Amerika, Koranmemo.com- Menurut studi terbaru, penyakit kanker sekarang telah menggantikan posisi penyakit jantung sebagai penyebab utama kematian diantara orang dewasa dan paruh baya di beberapa negara.

Studi yang dipublikasikan pada jurnal The Lancet pada Selasa (3/9) menemukan bahwa kematian yang disebabkan oleh kanker menjadi lebih umum terjadi dibandingkan dengan penyakit jantung di negara maju maupun negara berkembang.
Negara-negara tersebut meliputi Swedia, Canada, Cili, Argentina, Polandia dan Turki.

Penelitian ini dilakukan pada 162,534 orang dewasa di lima benua dengan data yang diambil dari lembaga PURE ( institut penelitian populasi kesehatan).
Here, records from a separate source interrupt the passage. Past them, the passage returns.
(* ===== verification/ClientView.v ===== *)
(** How the standalone client reads the daemon's messages (the conversions and
    the validation of src/product/src/client/standalone_backend.cpp, and the
    part of its [entities], [capabilities], [health] and [start] that follows
    the exchange), with the round trip through the messages of Router.v. *)
From S2P Require Import Prelude Containers Common Provider Session Catalog Frame EventStore DataStore HealthStore ProcessorGraph Metrics Service Protocol Codec Handshake Router.
Local Open Scope string_scope.
Local Open Scope list_scope.
Open Scope Z_scope.
Open Scope pdcm_scope.

(** ** Conversions *)

Definition fromProtocolCoreState (s : Z) : CoreState :=
  if s =? 1 then CS_Created else if s =? 2 then CS_Starting else if s =? 3 then CS_Ready else if s =? 4 then CS_Degraded
  else if s =? 5 then CS_Failed else if s =? 6 then CS_Stopping else if s =? 7 then CS_Stopped else CS_Created.
Definition fromProtocolProviderState (s : Z) : ProviderState :=
  if s =? 1 then PS_Uninitialized else if s =? 2 then PS_Ready else if s =? 3 then PS_Unavailable
  else if s =? 4 then PS_Shutdown else PS_Uninitialized.
Definition fromProtocolPhase (p : Z) : ProviderFailurePhase :=
  if p =? 0 then PF_None else if p =? 1 then PF_Load else if p =? 2 then PF_Entry else if p =? 3 then PF_Abi
  else if p =? 4 then PF_NativeInitialize else if p =? 5 then PF_Discovery else PF_None.
Definition fromProtocolEntityState (s : Z) : EntityState :=
  if s =? 1 then ES_Ready else if s =? 2 then ES_Error else ES_Unknown.
Definition fromProtocolStatus (s : Z) : ObservationStatus :=
  if s =? 1 then OS_Valid else if s =? 2 then OS_Stale else if s =? 3 then OS_NotAvailable
  else if s =? 4 then OS_Unsupported else OS_Error.
Definition fromProtocolCapabilityKind (k : Z) : CapabilityKind :=
  if k =? 1 then CAP_MetricsCatalog else if k =? 2 then CAP_Metric else if k =? 3 then CAP_Health else CAP_Metric.
Definition fromProtocolReason (r : Z) : CapabilityReason :=
  if r =? 1 then CR_Supported else if r =? 2 then CR_CatalogBlockedExternal else if r =? 3 then CR_ProviderUnsupported
  else if r =? 4 then CR_DependencyMissing else if r =? 5 then CR_TemporarilyUnavailable
  else if r =? 6 then CR_PermissionHidden else if r =? 7 then CR_PostP0Disabled
  else if r =? 8 then CR_TopologyUnsupported else CR_ProviderUnsupported.
Definition fromProtocolHealthState (s : Z) : HealthState :=
  if s =? 1 then HS_Healthy else if s =? 2 then HS_Unknown else if s =? 3 then HS_Warning
  else if s =? 4 then HS_Error else HS_Unknown.

(** [static_cast] of a number within the enumeration. *)
Definition status_of_value (v : Z) : pdcm_status_t :=
  if v =? 0 then PDCM_STATUS_SUCCESS else if v =? 1 then PDCM_STATUS_PARTIAL_RESULT
  else if v =? 2 then PDCM_STATUS_INVALID_ARGUMENT else if v =? 3 then PDCM_STATUS_UNSUPPORTED
  else if v =? 4 then PDCM_STATUS_NOT_INITIALIZED else if v =? 5 then PDCM_STATUS_UNAVAILABLE
  else if v =? 6 then PDCM_STATUS_PERMISSION_DENIED else if v =? 7 then PDCM_STATUS_TIMEOUT
  else if v =? 8 then PDCM_STATUS_RESOURCE_EXHAUSTED else if v =? 9 then PDCM_STATUS_BUFFER_TOO_SMALL
  else if v =? 10 then PDCM_STATUS_NOT_FOUND else if v =? 11 then PDCM_STATUS_STALE_GENERATION
  else if v =? 12 then PDCM_STATUS_INTERNAL else PDCM_STATUS_PROTOCOL_INCOMPATIBLE.
Definition health_code_of_value (v : Z) : StableHealthCode :=
  if v =? 0 then HC_HeartbeatOk else if v =? 1 then HC_HeartbeatWarning else if v =? 2 then HC_HeartbeatFault
  else if v =? 3 then HC_HeartbeatMissing else if v =? 4 then HC_HeartbeatStale else if v =? 5 then HC_HeartbeatTimeout
  else if v =? 6 then HC_HeartbeatReadError else if v =? 7 then HC_HeartbeatUnsupported
  else if v =? 8 then HC_ProviderUnavailable else HC_ProcessorError.
(** ** Theorems *)

Lemma loopback_connects fuel t m fd peer endpoint ms pid nonce :
  let b0 := sb_construct endpoint ms (lim_max_frame_bytes limits) in
  let w0 := mkWorld t m (conn_open fd peer limits) true [] in
  let id := next_session_id_ m in
  comfortable b0 fuel -> limits_wf limits -> sm_wf m -> has_capacity m -> snapshot_presentable (sv_snapshot_ core) ->
  endpoint_invalid endpoint = false -> u64 pid -> process_id peer = 0 \/ pid = process_id peer -> 16 <= str_size nonce <= 64 ->
  20 + zlen (SerializeAsString (client_hello pid nonce)) <= lim_max_frame_bytes limits ->
  20 + zlen (SerializeAsString (negotiated_response pid nonce id)) <= lim_max_frame_bytes limits ->
  exists b w, sb_start fuel w0 b0 pid nonce = Some (st_success, b, w) /\ linked b w /\ comfortable b fuel /\
    wd_sessions w = admitted m peer /\ bv_session_id (sb_version_ b) = id /\
    bv_core (sb_version_ b) = snapshot_view (sv_snapshot_ core) /\ sb_next_request_id_ b = 2.
Proof.
  cbv zeta. intros [C1 C2 C3] Hl Hwf Hcap Hs He Hp Hpeer Hn Hz1 Hz2. cbn in C3. set (sid := next_session_id_ m) in *.
  assert (1 <= sid <= u64_max) as Hid by (destruct (mw_next m Hwf), Hcap as (_ & _ & ?); unfold sid; lia).
  assert (hello_acceptable (hello_frame pid nonce) peer (client_hello pid nonce)) as Hacc by (apply hello_frame_acceptable; try done; lia).
  assert (str_size endpoint < 108) as Hep.
  { unfold endpoint_invalid in He. destruct endpoint; [done|]. apply orb_false_iff in He as [_ He]. bprop in He. unfold sun_path_size in He. lia. }
  unfold sb_start. cbn [sb_construct sb_closed_ sb_started_ sb_deadline_ sb_endpoint_ sb_socket_ sb_max_frame_bytes_].
  unfold deadlineAfter. cbn [k_now world_kernel wd_time]. unfold connectUnixSocket, validateEndpoint. rewrite He.
  change (fd_valid fd_none) with false. change (negb (st_ok st_success)) with false. cbv iota.
  cbn [k_socket k_connect world_kernel]. rewrite (proj2 (Z.ltb_ge u32_max _)) by (unfold sun_path_offset, u32_max; lia).
  change (negb (st_ok st_success)) with false. cbv iota. cbn [from_option id].
  unfold hello_frame at 1. fold (hello_frame pid nonce). rewrite encodeFrame_bytes by (cbn [hello_frame Frame.payload]; unfold INT_MAX, u32_max in *; lia).
  change (negb (st_ok st_success)) with false. cbv iota.
  destruct (loopback_hello fuel (t + 1) m fd peer pid nonce 3 (ms_after t ms) C1 C2) as (w3 & w4 & H1 & H2 & H3 & H4 & H5 & H6);
    [unfold ms_after; lia|done|done|done|done|apply small_sendable; [by vm_compute..|lia|done]
    |apply small_sendable; [by vm_compute..|lia|done]|].
  unfold wd_tick. cbn [wd_time wd_sessions wd_conn wd_serving wd_inbox]. rewrite H1. change (negb (st_ok st_success)) with false. cbv iota.
  rewrite H2. change (negb (st_ok st_success)) with false. cbv iota. cbn [from_option id]. fold sid.
  rewrite accept_negotiated by (done || lia). destruct (negotiated_version_view pid nonce sid) as (V1 & V2 & V3 & V4 & V5 & V6).
  eexists _, w4. split; [reflexivity|]. split; [|done]. by split; cbn; rewrite ?H6.
Qed.

(** A client connects to the daemon.  A standalone backend that is started
    against a connection of the daemon's server, with room for a session and a
    peer identity that does not contradict the client's process, succeeds: the
    daemon has admitted one session, the client holds its identifier and the
    core's state, provider state, detail status, device count and catalog
    generation, and the two ends are linked for further queries. *)
Theorem standalone_connects fuel t m fd peer endpoint ms pid nonce :
  let b0 := sb_construct endpoint ms (lim_max_frame_bytes limits) in
  let w0 := mkWorld t m (conn_open fd peer limits) true [] in
  let id := next_session_id_ m in
  comfortable b0 fuel -> limits_wf limits -> sm_wf m -> has_capacity m -> snapshot_presentable (sv_snapshot_ core) ->
  endpoint_invalid endpoint = false -> u64 pid -> process_id peer = 0 \/ pid = process_id peer -> 16 <= str_size nonce <= 64 ->
  20 + zlen (SerializeAsString (client_hello pid nonce)) <= lim_max_frame_bytes limits ->
  20 + zlen (SerializeAsString (negotiated_response pid nonce id)) <= lim_max_frame_bytes limits ->
  exists b w, sb_start fuel w0 b0 pid nonce = Some (st_success, b, w) /\ linked b w /\ comfortable b fuel /\
    wd_sessions w = admitted m peer /\ bv_session_id (sb_version_ b) = id /\
    bv_core (sb_version_ b) = snapshot_view (sv_snapshot_ core) /\ sb_next_request_id_ b = 2.
Proof. apply loopback_connects. Qed.

Lemma loopback_entities fuel w b kind :
  linked b w -> comfortable b fuel -> sb_next_request_id_ b < u64_max -> list_presentable (core_entities core kind) ->
  20 + zlen (SerializeAsString (mkEntityListRequest (toProtocolEntityKind kind))) <= lim_max_frame_bytes limits ->
  20 + zlen (answer core core_now (QEntities kind)) <= lim_max_frame_bytes limits ->
  let r := core_entities core kind in
  let b' := sb_with_next b (sb_next_request_id_ b + 1) in
  exists w', sb_entities fuel w b kind =
    Some (mkEntityList (mkStatus (st_code (elr_status r)) "entity list result") (elr_detected_device_count r)
            (elr_catalog_generation r) (map entity_view (elr_entities r)), b', w') /\ linked b' w'.
Proof.
  intros Hl Hc Hn Hp Hz1 Hz2. cbv zeta.
  destruct (loopback_query fuel w b kEntityListRequest _ (QEntities kind) Hl Hc Hn ltac:(by vm_compute) Hz1 Hz2 (carries_list b kind))
    as (response & w' & E1 & E2 & E3). cbn [response_type] in E1. exists w'. split; [|done]. unfold sb_entities. rewrite E1.
  change (negb (st_ok st_success)) with false. cbv iota. rewrite E2. cbn [answer]. by rewrite entities_roundtrip.
Qed.

(** C4: A remote client sees what the core says, in the ideal environment of
    [world_kernel].  Over a linked connection every query of a standalone backend returns, and returns the core's own answer: for
    the entities the core's status code, count, generation and records, but for
    the provider's version and the target, which are not transmitted; for the
    capabilities the very same set; and for health the status code and the item,
    with its first evidence.  The connection stays linked, so that this holds for
    any sequence of queries.  The answers have to be within what the client
    accepts ([list_presentable] and the like) and fit a frame. *)
Theorem standalone_agrees_with_core fuel w b :
  linked b w -> comfortable b fuel -> sb_next_request_id_ b < u64_max ->
  (forall kind, list_presentable (core_entities core kind) ->
     20 + zlen (SerializeAsString (mkEntityListRequest (toProtocolEntityKind kind))) <= lim_max_frame_bytes limits ->
     20 + zlen (answer core core_now (QEntities kind)) <= lim_max_frame_bytes limits ->
     let r := core_entities core kind in
     exists b' w', sb_entities fuel w b kind =
       Some (mkEntityList (mkStatus (st_code (elr_status r)) "entity list result") (elr_detected_device_count r)
               (elr_catalog_generation r) (map entity_view (elr_entities r)), b', w') /\ linked b' w') /\
  (forall entity, ref_presentable entity -> capabilities_presentable (core_capabilities core entity) ->
     20 + zlen (SerializeAsString (mkCapabilityRequest (Some (fillEntityRef entity)))) <= lim_max_frame_bytes limits ->
     20 + zlen (answer core core_now (QCapabilities entity)) <= lim_max_frame_bytes limits ->
     exists status b' w', sb_capabilities fuel w b entity = Some (status, snd (core_capabilities core entity), b', w') /\
       st_code status = st_code (fst (core_capabilities core entity)) /\ linked b' w') /\
  (forall request, request_presentable request -> health_query_presentable (core_health core request core_now) ->
     20 + zlen (SerializeAsString (health_request_message request)) <= lim_max_frame_bytes limits ->
     20 + zlen (answer core core_now (QHealth request)) <= lim_max_frame_bytes limits ->
     let q := core_health core request core_now in
     exists b' w', sb_health fuel w b request =
       Some (mkHealthQuery (mkStatus (st_code (hqr_status q)) "health query result") (health_view <$> hqr_item q) None, b', w') /\
       linked b' w').
Proof.
  intros Hl Hc Hn. split_and!.
  - intros kind Hp Hz1 Hz2. cbv zeta. destruct (loopback_entities fuel w b kind Hl Hc Hn Hp Hz1 Hz2) as (w' & E1 & E2). by eexists _, w'.
  - intros entity He Hp Hz1 Hz2.
    destruct (loopback_query fuel w b kCapabilityQueryRequest _ (QCapabilities entity) Hl Hc Hn ltac:(by vm_compute) Hz1 Hz2
      (carries_capability b entity He)) as (response & w' & E1 & E2 & E3). cbn [response_type] in E1.
    eexists _, _, w'. split; [|split; [|exact E3]].
    + unfold sb_capabilities. rewrite E1. change (negb (st_ok st_success)) with false. cbv iota. rewrite E2. cbn [answer].
      by rewrite capabilities_roundtrip.
    + done.
  - intros request He Hp Hz1 Hz2. cbv zeta.
    destruct (loopback_query fuel w b kHealthQueryRequest _ (QHealth request) Hl Hc Hn ltac:(by vm_compute) Hz1 Hz2
      (carries_health_request b request He)) as (response & w' & E1 & E2 & E3). cbn [response_type] in E1.
    eexists _, w'. split; [|done]. unfold sb_health. fold (health_request_message request). rewrite E1.
    change (negb (st_ok st_success)) with false. cbv iota. rewrite E2. cbn [answer]. by rewrite health_roundtrip.
Qed.
End Loopback.

(** ** Witnesses *)

Definition sample_small_limits : ResourceLimits := mkLimits 64 32 64 32 8192.
Definition sample_fuel : nat := Z.to_nat 10000.
Definition sample_nonce : string := "0123456789abcdef".
Definition sample_linked_backend : StandaloneBackend :=
  mkStandalone "/run/pdcm/pdcm.sock" 1000 8192 3 2
    (mkVersion "0.1.0" BM_Standalone TK_Unknown core_snapshot_default PF_None true true true 1 0 1) true false.
Definition sample_linked_world : world :=
  mkWorld 0 (admitted (sm_init sample_small_limits) sample_peer)
    (mkConnection 9 sample_peer (decoder_init 8192) true false (Some 1)) true [].

Lemma sample_comfortable b : sb_deadline_ b = 1000 -> comfortable sample_small_limits b sample_fuel.
Proof. intros Hd. split; [by vm_compute|unfold sample_fuel; rewrite Z2Nat.id; by vm_compute|rewrite Hd; by vm_compute]. Qed.

Lemma standalone_connects_witness :
  let LP := sample_protocol in
  exists b w, sb_start (K := world_kernel sample_ready sample_small_limits 7) sample_fuel
      (mkWorld 0 (sm_init sample_small_limits) (conn_open 9 sample_peer sample_small_limits) true [])
      (sb_construct "/run/pdcm/pdcm.sock" 1000 8192) 4242 sample_nonce = Some (st_success, b, w) /\
    linked sample_small_limits b w /\ bv_session_id (sb_version_ b) = 1.
Proof.
  cbv zeta.
  destruct (@standalone_connects _ sample_protocol sample_protocol_laws sample_ready sample_small_limits 7 sample_fuel 0
    (sm_init sample_small_limits) 9 sample_peer "/run/pdcm/pdcm.sock" 1000 4242 sample_nonce) as (b & w & T1 & T2 & _ & _ & T3 & _).
  - apply sample_comfortable. reflexivity.
  - repeat split; vm_compute; discriminate.
  - apply sm_init_wf. repeat split; vm_compute; discriminate.
  - split; [reflexivity|split; [vm_compute; reflexivity|discriminate]].
  - split; vm_compute; split; discriminate.
  - vm_compute. reflexivity.
  - vm_compute. split; discriminate.
  - right. reflexivity.
  - vm_compute. split; discriminate.
  - vm_compute. discriminate.
  - vm_compute. discriminate.
  - exists b, w. split; [exact T1|]. split; [exact T2|exact T3].
Defined.

Lemma standalone_agrees_with_core_witness :
  let LP := sample_protocol in
  exists r b' w', sb_entities (K := world_kernel sample_ready sample_small_limits 7) sample_fuel sample_linked_world sample_linked_backend
      EK_Device = Some (r, b', w') /\ map ent_ref (elr_entities r) = [mkEntityRef EK_Device 0 1] /\ linked sample_small_limits b' w'.
Proof.
  cbv zeta.
  destruct (@standalone_agrees_with_core _ sample_protocol sample_protocol_laws sample_ready sample_small_limits 7 sample_fuel
    sample_linked_world sample_linked_backend) as (Ht & _).
  - split; vm_compute; repeat split; discriminate.
  - apply sample_comfortable. reflexivity.
  - vm_compute. reflexivity.
  - destruct (Ht EK_Device) as (b' & w' & T1 & T2).
    + split; [vm_compute; split; discriminate|vm_compute; split; discriminate| |vm_compute; discriminate|vm_compute; discriminate].
      change (elr_entities (core_entities sample_ready EK_Device)) with (cv_entities_ (snapshot_ (sv_semantic_catalog_ sample_ready))).
      constructor; [|constructor]. split; vm_compute; repeat split; discriminate.
    + vm_compute. discriminate.
    + vm_compute. discriminate.
    + eexists _, b', w'. split; [exact T1|]. split; [vm_compute; reflexivity|exact T2].
Defined.
(* ===== verification/Embedded.v ===== *)
(** The embedded backend (src/product/src/client/embedded_backend.hpp and
    .cpp): a service core inside the client's process, with one session of its
    own.  The methods hold the mutex throughout; the times of the clock's
    readings are arguments. *)
From S2P Require Import Prelude Containers Common Provider Session Catalog Frame EventStore DataStore HealthStore ProcessorGraph Metrics Service Protocol Handshake Socket ClientView Standalone.
Local Open Scope string_scope.
Local Open Scope list_scope.
Open Scope Z_scope.
Open Scope pdcm_scope.

Section Embedded.
Context {P : Type} `{Pr : Provider P} `{Ly : Layout}.

Record EmbeddedBackend := mkEmbedded {
  eb_config_ : RuntimeConfig;
  eb_core_ : ServiceCore (P := P);
  eb_sessions_ : SessionManager;
  eb_session_id_ : Z;
  eb_started_ : bool;
  eb_closed_ : bool }.

Definition eb_construct (config : RuntimeConfig) (provider : option P) (clock : bool) : string + EmbeddedBackend :=
  match core_construct_default config provider clock with
  | inl msg => inl msg
  | inr core => inr (mkEmbedded config core (sm_init (rc_limits config)) 0 false false)
  end.
Definition fillEntityInfo (e : EntityRecord) : pdcm_entity_info_t :=
  mkEntityInfo (header_of sizeof_entity_info) (fillPublicEntityRef (ent_ref e)) (toPublicEntityState (ent_state e))
    (status_value (ent_item_status e)) (toPublicObservationStatus (sa_status (ent_native_id e)))
    (toPublicObservationStatus (sa_status (ent_pci_bdf e))) (toPublicObservationStatus (sa_status (ent_pdrv_version e))) 0
    (into_array (sa_value (ent_native_id e)) 64) (into_array (sa_value (ent_pci_bdf e)) 32)
    (into_array (sa_value (ent_pdrv_version e)) 64).

Definition fillCapabilityItem (i : CapabilityItem) : pdcm_capability_item_t :=
  mkPublicCapability (header_of sizeof_capability_item) (toPublicCapabilityKind (cap_kind i)) (cap_id i)
    (if cap_supported i then 1 else 0) (toPublicCapabilityReason (cap_reason i)) (cap_semantic_version i) 0
    (cap_catalog_generation i).

Definition fillHealthResult (h : HealthResult) : pdcm_health_result_t :=
  let '(evidence_id, token, source) :=
    match hr_evidence h with
    | [] => (0, 0, chars_zero PDCM_HEALTH_SOURCE_CAPACITY)
    | front :: _ => (evr_evidence_id front, evr_sequence_or_token front,
                     into_array (src_provider (evr_source front)) PDCM_HEALTH_SOURCE_CAPACITY)
    end in
  let limitation :=
    match hr_limitations h with
    | [] => chars_zero PDCM_HEALTH_LIMITATION_CAPACITY
    | front :: _ => into_array (lim_detail front) PDCM_HEALTH_LIMITATION_CAPACITY
    end in
  mkPublicHealth (header_of sizeof_health_result) (fillPublicEntityRef (hr_entity h)) (hr_subsystem_id h)
    (toPublicHealthState (hr_state h)) (toPublicObservationStatus (hr_item_status h)) (health_code_value (hr_code h))
    (hr_catalog_generation h) (hr_evaluated_monotonic_time_ns h) (hr_evidence_age_ns h) evidence_id token source limitation.

(** ** The queries around the backend

    What each query does before it takes the handle, and what it does with the
    backend's answer. *)

Definition entity_filter_kind (filter : option pdcm_entity_filter_t) : pdcm_status_t + EntityKind :=
  match filter with
  | None => inr EK_Unknown
  | Some f =>
      if negb (validateOutputHeader (ef_header f) sizeof_entity_filter ==? PDCM_STATUS_SUCCESS)
         || negb (ef_reserved f =? 0) || negb (validPublicEntityKind (ef_kind f))
      then inl PDCM_STATUS_INVALID_ARGUMENT
      else inr (toInternalEntityKind (ef_kind f))
  end.

(** [*inout_count], the entities and the status; [capacity] is the count on
    entry, and the caller's array holds at least that many entities. *)
Definition entity_list_answer (result : EntityListResult) (entities : option (list pdcm_entity_info_t)) (capacity : Z)
    : pdcm_status_t * Z * option (list pdcm_entity_info_t) :=
  let status := st_code (elr_status result) in
  if status ==? PDCM_STATUS_UNSUPPORTED then (status, elr_detected_device_count result, entities)
  else if (status !=? PDCM_STATUS_SUCCESS) && (status !=? PDCM_STATUS_PARTIAL_RESULT) then (status, 0, entities)
  else
  let count := zlen (elr_entities result) in
  match entities with
  | None => (status, count, entities)
  | Some buffer =>
      if capacity <? count then (PDCM_STATUS_BUFFER_TOO_SMALL, count, entities)
      else if existsb (fun e => negb (validateOutputHeader (ei_header e) sizeof_entity_info ==? PDCM_STATUS_SUCCESS)
                                || negb (ei_reserved e =? 0)) (take (length (elr_entities result)) buffer)
      then (PDCM_STATUS_INVALID_ARGUMENT, count, entities)
      else (status, count, Some (map fillEntityInfo (elr_entities result) ++ drop (length (elr_entities result)) buffer))
  end.

Definition capability_set_bad (s : pdcm_capability_set_t) : bool :=
  negb (validateOutputHeader (ps_header s) sizeof_capability_set ==? PDCM_STATUS_SUCCESS)
  || (negb (has_value (ps_items s)) && negb (ps_item_capacity s =? 0)).

Definition capability_answer (result : Status * option CapabilitySet) (out : pdcm_capability_set_t)
    : pdcm_status_t * pdcm_capability_set_t :=
  let '(status, capabilities) := result in
  match capabilities with
  | Some source =>
      if negb (st_ok status)
      then (st_code status, mkPublicSet (ps_header out) (ps_entity out) (ps_items out) (ps_item_capacity out) 0 (ps_catalog_generation out))
      else
      let count := zlen (cs_items source) in
      let out1 items := mkPublicSet (ps_header out) (fillPublicEntityRef (cs_entity source)) items (ps_item_capacity out) count
                          (cs_catalog_generation source) in
      if (ps_item_capacity out <? count) || (negb (count =? 0) && negb (has_value (ps_items out)))
      then (PDCM_STATUS_BUFFER_TOO_SMALL, out1 (ps_items out))
      else
      let buffer := default [] (ps_items out) in
      if existsb (fun i => negb (validateOutputHeader (ci_header i) sizeof_capability_item ==? PDCM_STATUS_SUCCESS)
                           || negb (ci_reserved i =? 0)) (take (length (cs_items source)) buffer)
      then (PDCM_STATUS_INVALID_ARGUMENT, out1 (ps_items out))
      else
      (PDCM_STATUS_SUCCESS,
       out1 ((fun b => map fillCapabilityItem (cs_items source) ++ drop (length (cs_items source)) b) <$> ps_items out))
  | None => (st_code status, mkPublicSet (ps_header out) (ps_entity out) (ps_items out) (ps_item_capacity out) 0 (ps_catalog_generation out))
  end.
Studi ini dilakukan pada tahun 2005 hingga 2016. Peneliti kemudian mengelompokkan negara asal dari sampel penelitian tersebut menjadi tiga kategori, yaitu negara berpendapatan rendah, berpendapatan sedang dan tinggi.

Setelah di analisis, ditemukan bahwa penyakit jantung secara umum menjadi penyebab utama kematian orang dewasa. Peneliti juga menemukan bahwa penyakit ini umum terjadi di kategori negara berpendapatan rendah dan sedang dari pada di negara berpendapatan tinggi. Sedangkan di negara berpendapatan tinggi ditemukan penyebab kematian tertinggi diakibatkan oleh penyakit kanker.

Dilansir dari CNN bahwa kematian akibat penyakit jantung di negara berpendapatan rendah tiga kali lebih tinggi dari pada penyakit kanker. Sedangkan di negara berpendapatan rendah, kematian akibat penyakit kanker dua kali lebih tinggi dari pada penyakit jantung.

Pada peneliti yang sama dengan studi terpisah yang diterbitkan oleh jurnal The Lancet, menemukan bahwa sebagian besar kasus kematian akibat penyakit jantung di dunia dapat dicegah dan terdapat beberapa faktor yang mempengaruhi penyakit tersebut terjadi.

Faktor yang paling penting adalah: tekanan darah tinggi, lemak dan penggunaan tembakau. Hal yang paling mengejutkan adalah faktor pendidikan rendah, lemahnya tubuh dan polusi dapat menjadi faktor penyebab penyakit jantung muncul.
Namun, penelitian tersebut masih memiliki beberapa keterbatasan. Diantaranya peneliti hanya menganalisis lima benua dan belum mencakupkan seluruh negara di dunia.